ULTIM'ORA

ULTIM'ORA

Borse: una settimana col fiato sospeso

Lettura in corso:

Borse: una settimana col fiato sospeso

Dimensioni di testo Aa Aa

Si chiude una settimana di passione e di incertezza per i mercati. Le Borse hanno tremato per il fallimento di banche, per la loro nazionalizzazione, per i dubbi del Congresso sul piano di salvataggio dell’economia americana. Una settimana in cui sono stati bruciati miliardi di euro di risparmi.

Tutto è iniziato lunedí: i mercati hanno assistito sgomenti al fallimento della Washington Mutual, chiusa dalle autorità bancarie statunitensi per insolvenza.

Martedí altro duro colpo. Il Congresso americano boccia il piano di salvataggio dell’economia proposto dall’Amministrazione Bush.

Mercoledí e giovedí la crisi finanziaria approda in Europa. I governi sono costretti a salvare dal collasso numerose banche.

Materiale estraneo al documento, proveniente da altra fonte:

(** ** The internal list *)

Definition write_internal_entry (entry : FileListEntry) : M W FileListError unit :=
  io (write_bytes_with_u32_len (fle_path entry));;
  io (write_u8 (to_byte (fle_file_type entry)));;
  lift (if fle_len entry <=? i64_max then Ok () else Err (LengthTooLarge (fle_len entry)));;
  io (write_i64_le (fle_len entry));;
  io (write_i64_le (default (-1) (fle_mtime_unix entry))).

Definition write_internal_file_list (entries : list FileListEntry) :
    M W FileListError unit :=
  let count := Z.of_nat (length entries) in
  lift (if count <=? u32_max then Ok () else Err (bad_input "file list has too many entries"));;
  io (write_u32_le count);;
  for_each write_internal_entry entries.

Definition read_internal_entry (max_path_len : Z) : M R FileListError FileListEntry :=
  path_bytes ← io (read_bytes_with_u32_len max_path_len);
  path ← lift (wire_path_from_bytes path_bytes);
  byte ← io read_u8;
  file_type ← lift (from_byte byte);
  len ← io read_i64_le;
  if len <? 0 then throw (bad_data "negative file length")
  else
    mtime ← io read_i64_le;
    mret {| fle_path := path; fle_file_type := file_type; fle_len := as_u64 len;
            fle_mtime_unix := if 0 <=? mtime then Some mtime else None |}.

Definition read_internal_file_list (max_entries max_path_len : Z) :
    M R FileListError (list FileListEntry) :=
  count ← io read_u32_le;
  if max_entries <? count
  then throw (bad_data "file list entry count {count} exceeds limit {max_entries}")
  else collect (Z.to_nat count) (read_internal_entry max_path_len).

Definition write_file_list := write_internal_file_list.
Definition read_file_list := read_internal_file_list.
End codecs.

“Nel corso dell’anno – afferma questo analista – abbiamo assistito a molti movimenti estremi. Non sono convinto che siamo già sulla strada buona per uscire dalla crisi ma credo che nel giro di tre-sei mesi assisteremo a un rimbalzo importante. Quando si dilapida il 13% in un solo giorno e l’indomani si guadagna il 7%, si è sempre in perdita, ma è una questione volatile, è meglio essere preparati”.

Obiettivo difficile da raggiungere, sia negli Stati Uniti che in Europa, considerata l’imprevedibilità degli eventi e il loro impatto sull’economia. Ma i segnali che giungono dalle Borse, venerdí, sono finalmente incoraggianti.